--- Records to process Enclosed Below ---

(** C18. A configuration request is answered in full: the phone gets, from the request and the
    polls after it, the node's number, its user, the primary channel, every secondary
    channel and the end of the configuration, in this order and each once, then nothing,
    whatever was pending before. *)
Theorem config_download (h : MeshtasticHandler) (config_id : Z) (rest : list Z) (n : nat)
    (msgs := config_messages h config_id) :
  handler_wf h -> fits 32 config_id -> (length (channel_name_str (h_primary_channel h)) <= 46)%nat ->
  (4 <= length msgs <= 11)%nat
  /\ let '(h1, first) := meshtastic_handler_process_toradio h ([24] ++ varint config_id ++ rest) in
     meshtastic_handler_pending_response_count h1 = (length msgs - 1)%nat
     /\ first :: polls (length msgs - 1 + n) h1
        = (Some ∘ TO_RADIO_RESPONSE_FROM_RADIO <$> msgs) ++ replicate n None.
Proof.
  intros Hw Hi Hn. split; [by apply length_config_messages, hw_slots|].
  unfold meshtastic_handler_process_toradio. set (p := [24] ++ varint config_id ++ rest).
  assert (2 <= length p)%nat as Hp by (unfold p; rewrite !length_app; cbn [length]; pose proof (varint_nonempty config_id); lia).
  rewrite (proj2 (Nat.eqb_neq _ 0)), (proj2 (Nat.ltb_ge _ 2)) by lia.
  change (p.[0]) with 24. change (24 .>> 3) with 3. change (24 .& 7) with 0. cbn [Z.eqb Pos.eqb andb].
  change (drop 1 p) with (varint config_id ++ rest). rewrite decode_varint_varint, u32_small by (done || (eapply fits_mono; [done|lia])).
  destruct (config_response_contents h config_id Hw Hi Hn) as (q & Hq & Hc & ->). fold msgs in Hc.
  assert (exists x l, msgs = x :: l) as (x & l & El) by (unfold msgs, config_messages; eauto). rewrite El in Hc |- *.
  pose proof (poll_contents (config_requested h q config_id) x l Hq Hc) as Hx.
  destruct (meshtastic_handler_poll_pending_response _) as [h1 first]. destruct Hx as (Hq1 & Hc1 & ->).
  cbn [length]. rewrite Nat.sub_succ, Nat.sub_0_r. split.
  - unfold meshtastic_handler_pending_response_count, deque_len. by rewrite <- length_contents, Hc1.
  - rewrite (polls_contents n h1 l) by done. reflexivity.
Qed.
(* ===== verification/MeshNode.v ===== *)
(** * The Meshtastic node: mod.c with channel.c, packet.c and protobuf.c

    The handler of [MeshHandler] takes the channels, packets and messages as arguments. Here
    they are the repository's: [Channel] (channel.c with the keys and nonces of hkdf.c),
    [MeshPacket] (packet.c) and [PbMessage] (protobuf.c). The prototypes in mod.c and in the
    modules differ; arguments and results are passed by their role. *)
From S2P Require Import Prelude Sha256 Aes Channel MeshPacket Wire PbMessage MeshSerial MeshHandler.

(** ** The modules *)

(** A zeroed channel. *)
Definition channel_init : Channel.Channel :=
  Channel.mkChannel 0 [] CHANNEL_KEY_NONE MODEM_PRESET_LONG_SLOW false false 0.

(** The [name] field, then its length. *)
Definition channel_name (ch : Channel.Channel) : list Z :=
  zero_filled MAX_CHANNEL_NAME (Channel.name ch) ++ le_bytes 4 (Z.of_nat (length (Channel.name ch))).

(** The message decoded; [None] for a message the decoder refuses or does not end on. *)
Definition protobuf_decode_data (bytes : list Z) : option DataPayload :=
  match decode_data (S (length bytes)) bytes with Val d => Some d | _ => None end.

(** The parser gives every packet the default priority and an encrypted payload. *)
Definition parse_lora_packet (data : list Z) : option MeshHandler.MeshPacket :=
  p ← MeshPacket.parse_lora_packet sha256_hash data;
  Some (MeshHandler.mkPacket (MeshPacket.p_from p) (MeshPacket.p_to p) (MeshPacket.p_channel p) (MeshPacket.p_id p)
          (MeshPacket.p_hop_limit p) (MeshPacket.p_want_ack p) MeshHandler.PRIORITY_DEFAULT
          (MeshPacket.p_rx_time p) (MeshPacket.p_rx_snr p) (MeshPacket.p_rx_rssi p)
          (MeshHandler.PACKET_PAYLOAD_ENCRYPTED (payload_data (MeshPacket.p_payload p)))).

#[export] Instance repository : MeshModules := {
  MeshHandler.Channel := Channel.Channel;
  MeshHandler.channel_init := channel_init;
  MeshHandler.channel_set_key := Channel.channel_set_key;
  MeshHandler.channel_name := channel_name;
  MeshHandler.channel_encrypt := Channel.channel_encrypt;
  MeshHandler.channel_decrypt := Channel.channel_decrypt;
  MeshHandler.protobuf_encode_data d := encode_data d MAX_LORA_PAYLOAD;
  MeshHandler.protobuf_decode_data := protobuf_decode_data;
  MeshHandler.protobuf_encode_position p := encode_position p MAX_LORA_PAYLOAD;
  MeshHandler.protobuf_encode_user u := encode_user u MAX_LORA_PAYLOAD;
  MeshHandler.build_lora_packet := MeshPacket.build_lora_packet sha256_hash;
  MeshHandler.parse_lora_packet := parse_lora_packet
}.

(** ** What they do for the handler *)

Lemma decode_encoded d :
  data_ok d -> (length (data_bytes d) <= MAX_LORA_PAYLOAD)%nat -> protobuf_decode_data (data_bytes d) = Some d.
Proof.
  intros Hd Hl. unfold protobuf_decode_data, decode_data. unfold MAX_LORA_PAYLOAD in Hl.
  rewrite (parses_whole _ _ (data_bytes d) (Val d)); [done|by apply data_parses|lia|lia].
Qed.

(** packet.c drops the first byte of a payload, and payloads of one byte. *)
Lemma parse_built from to i channel hop_limit want_ack payload out :
  fits 32 from -> fits 32 to -> fits 32 i -> 0 <= channel < 8 -> 0 <= hop_limit < 8 ->
  MeshPacket.build_lora_packet sha256_hash from to i channel hop_limit want_ack payload = Some out ->
  length out = (length payload + 20)%nat
  /\ parse_lora_packet out
     = (if (length payload <=? 1)%nat then None
        else Some (MeshHandler.mkPacket from to channel i hop_limit want_ack MeshHandler.PRIORITY_DEFAULT 0 0 0
                     (MeshHandler.PACKET_PAYLOAD_ENCRYPTED (drop 1 payload)))).
Proof.
  intros Hf Ht Hi Hc Hh E.
  destruct (packet_build_parse sha256_hash from to i channel hop_limit want_ack payload Hf Ht Hi) as [_ Hw];
    [unfold fits; lia..|].
  destruct (Hw _ E) as [Hl Hp]. split; [exact Hl|]. unfold parse_lora_packet. rewrite Hp.
  destruct (_ <=? _)%nat; [done|]. cbn [mbind option_bind]. by rewrite !Z.mod_small by lia.
Qed.

#[export] Instance repository_laws : MeshModulesLaws channel_wf 1.
Proof.
  split.
  - intros d bytes Hd Hl E. cbn in E. rewrite encode_data_bytes in E by done. apply (inj Some) in E as <-.
    by apply decode_encoded.
  - intros ch i from plaintext ciphertext Hc E. pose proof (channel_crypt ch ch i from plaintext Hc eq_refl) as Hr.
    change (Channel.channel_encrypt ch i from plaintext = Some ciphertext) in E. rewrite E in Hr.
    destruct (decide _); [|by destruct Hr]. destruct Hr as (ct & [= <-] & _ & Hd). exact Hd.
  - intros from to i channel hop_limit want_ack payload out Hf Ht Hi Hc Hh E.
    destruct (parse_built from to i channel hop_limit want_ack payload out Hf Ht Hi Hc Hh E) as [Hl Hp].
    split; [|exact Hp]. rewrite Hl. unfold LORA_HEADER_SIZE, MIC_SIZE. lia.
Qed.

(** ** Properties *)


(** "hi" to everyone, on channels without a key: the other node does not show it. *)
Definition phone_node : MeshtasticHandler := meshtastic_handler_new (replicate 16 []) 0x11223344.
Definition radio_node : MeshtasticHandler := meshtastic_handler_new (replicate 16 []) 5.
Definition hello : list packet_item :=
  [PTo 0xFFFFFFFF; PVarint 9 300; PWantAck 1; PData [DPort 1; DPayload [104; 105]]; PHopLimit 7].
Definition hello_data : DataPayload := mkData 1 [104; 105] true 0xFFFFFFFF 0x11223344 0 0 0.

(* ===== verification/Nvs.v ===== *)
(** * Key-value storage of the ESP32

    The calls contact.c, session.c and identity.c make on ESP-IDF's key-value storage. The
    storage is outside the repository: a save is modelled by the writes it makes, a load is
    given the answers of the reads. *)
From S2P Require Import Prelude.

Inductive nvs_op :=
  | nvs_flash_init
  | nvs_set_u32 (k : list Z) (v : Z)
  | nvs_set_blob (k blob : list Z)
  | nvs_commit.

(** What a later read gives for a write that succeeded. *)
Definition reads_back (get_u32 : list Z -> option Z) (get_blob : list Z -> option (list Z))
    (op : nvs_op) : Prop :=
  match op with
  | nvs_set_u32 k v => get_u32 k = Some v
  | nvs_set_blob k b => get_blob k = Some b
  | nvs_flash_init | nvs_commit => True
  end.

(** The decimal index of a key: one digit below 10, two from there on. *)
Lemma decimal_key_inj prefix i j (name := fun idx => prefix ++
    (if (idx <? 10)%nat then [48 + Z.of_nat idx] else [48 + Z.of_nat (idx / 10); 48 + Z.of_nat (idx mod 10)])) :
  (i < 100)%nat -> (j < 100)%nat -> name i = name j -> i = j.
Proof.
  intros Hi Hj E. apply (app_inj_1 prefix prefix) in E as [_ E]; [|done]. revert E.
  pose proof (Nat.div_mod_eq i 10) as Ei. pose proof (Nat.div_mod_eq j 10) as Ej.
  remember (i / 10)%nat as qi. remember (i mod 10)%nat as ri.
  remember (j / 10)%nat as qj. remember (j mod 10)%nat as rj.
  destruct (Nat.ltb_spec i 10), (Nat.ltb_spec j 10); intros [=]; lia.
Qed.
(* ===== verification/Identity.v ===== *)
(** * Node identity: lunarcore/lunar/identity.c

    Keys derived from a seed, the encrypted record in flash, the identity manager and the
    global functions over it. SHA-256, ChaCha20, [ed25519_public_key] and X25519 are those of
    the crypto directory; signing and verification are arguments (the calls have other
    parameters than the functions of ed25519.c), and so are the random generator's answers,
    the fuses of the chip and the answers of the key-value storage. X25519 is called as it is
    declared (x25519.c, session.c): the output first. A call that finds no health in the random
    generator, or no memory, aborts the program: [None]. *)
From S2P Require Import Prelude Sha256 ChaCha20 Sha512 X25519 Ed25519 Nvs.

(** ** Constants *)

Definition SEED_SIZE : nat := 32.
Definition NONCE_SIZE : nat := 12.

(** "LunarCore Signing v1", "LunarCore Encryption v1". *)
Definition KDF_CONTEXT_SIGNING : list Z :=
  [76; 117; 110; 97; 114; 67; 111; 114; 101; 32; 83; 105; 103; 110; 105; 110; 103; 32; 118; 49].
Definition KDF_CONTEXT_ENCRYPTION : list Z :=
  [76; 117; 110; 97; 114; 67; 111; 114; 101; 32; 69; 110; 99; 114; 121; 112; 116; 105; 111; 110; 32; 118; 49].
(** "LunarCore Storage Key v1" and eight zeros. *)
Definition storage_label : list Z :=
  [76; 117; 110; 97; 114; 67; 111; 114; 101; 32; 83; 116; 111; 114; 97; 103; 101; 32; 75; 101; 121; 32; 118; 49] ++ replicate 8 0.
(** "identity". *)
Definition identity_key : list Z := [105; 100; 101; 110; 116; 105; 116; 121].

(** ** Data *)

Record Identity := mkIdentity {
  signing_key : list Z;
  public_key : list Z;
  encryption_key : list Z;
  encryption_public : list Z;
  created_at : Z
}.

Record EncryptedIdentity := mkEncrypted { ciphertext : list Z; nonce : list Z; tag : list Z }.

Record IdentityManager := mkManager { current : option Identity; storage_key : list Z }.

(** ** Identities *)

Definition identity_derive_key (seed context : list Z) : list Z :=
  let copy_len := if (length context <? 32)%nat then length context else 32%nat in
  let input := take 32 seed ++ take copy_len context ++ replicate (32 - copy_len) 0 in
  sha256_hash input.

(** [x25519_base(out, scalar)] on the two fields: the first is written. *)
Definition x25519_base_call (out scalar : list Z) : list Z * list Z := (x25519_base scalar, scalar).

Definition identity_from_seed (seed : list Z) : Identity :=
  let signing := identity_derive_key seed KDF_CONTEXT_SIGNING in
  let public := ed25519_public_key sha512 signing in
  let encryption := identity_derive_key seed KDF_CONTEXT_ENCRYPTION in
  let '(encryption, encryption_pub) := x25519_base_call encryption (replicate 32 0) in
  mkIdentity signing public encryption encryption_pub 0.

(** [seed]: what fill_random_checked gives; the program aborts on [None]. *)
Definition identity_generate (seed : option (list Z)) : option Identity := identity_from_seed <$> seed.

Definition identity_public_key (identity : Identity) : list Z := public_key identity.
Definition identity_encryption_public_key (identity : Identity) : list Z := encryption_public identity.

Definition identity_node_id (identity : Identity) : Z :=
  let hash := sha256_hash (public_key identity) in
  u32 (hash.[0] .| (hash.[1] .<< 8) .| (hash.[2] .<< 16) .| (hash.[3] .<< 24)).

Definition hex_char (nibble : Z) : Z :=
  if nibble <=? 9 then u8 (48 + nibble) else if nibble <=? 15 then u8 (97 + (nibble - 10)) else 63.

Definition identity_short_id (identity : Identity) : list Z :=
  let hash := sha256_hash (public_key identity) in
  concat ((fun byte => [hex_char (byte .>> 4); hex_char (byte .& 0x0F)]) <$> take 4 hash).

(** The identity and the output after the call: [x25519(encryption_key, their_public, output)]
    writes the key. *)
Definition identity_key_agree (identity : Identity) (their_public output : list Z) : Identity * list Z :=
  (mkIdentity (signing_key identity) (public_key identity) (x25519 their_public output)
     (encryption_public identity) (created_at identity), output).

(** ** The record in flash *)

Definition identity_plaintext (identity : Identity) : list Z :=
  signing_key identity ++ encryption_key identity
  ++ [created_at identity .& 0xFF; (created_at identity .>> 8) .& 0xFF;
      (created_at identity .>> 16) .& 0xFF; (created_at identity .>> 24) .& 0xFF]
  ++ replicate 60 0.

(** [random]: the nonce; the program aborts on [None]. *)
Definition identity_encrypt_for_storage (identity : Identity) (key : list Z) (random : option (list Z))
    : option EncryptedIdentity :=
  match random with
  | None => None
  | Some nonce =>
      let cipher := chacha20_new key nonce in
      let ciphertext := chacha20_encrypt cipher (identity_plaintext identity) in
      Some (mkEncrypted ciphertext nonce (sha256_hash (ciphertext ++ nonce)))
  end.

Definition identity_decrypt_from_storage (encrypted : EncryptedIdentity) (key : list Z) : option Identity :=
  let expected_tag := sha256_hash (ciphertext encrypted ++ nonce encrypted) in
  if negb (constant_time_eq (tag encrypted) expected_tag) then None
  else
    let cipher := chacha20_new key (nonce encrypted) in
    let plaintext := chacha20_decrypt cipher (ciphertext encrypted) in
    let signing := slice plaintext 0 32 in
    let created := plaintext.[64] .| (plaintext.[65] .<< 8) .| (plaintext.[66] .<< 16) .| (plaintext.[67] .<< 24) in
    let public := ed25519_public_key sha512 signing in
    let '(encryption, encryption_pub) := x25519_base_call (slice plaintext 32 32) (replicate 32 0) in
    Some (mkIdentity signing public encryption encryption_pub created).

--- End of Enclosed Records to process ---

Start at the first line of the material. Reproduce every line exactly, ending with the line that holds "Theorem config_download (h".

_Reply_:
(** C18. A configuration request is answered in full: the phone gets, from the request and the
    polls after it, the node's number, its user, the primary channel, every secondary
    channel and the end of the configuration, in this order and each once, then nothing,
    whatever was pending before. *)
Theorem config_download (h : MeshtasticHandler) (config_id : Z) (rest : list Z) (n : nat)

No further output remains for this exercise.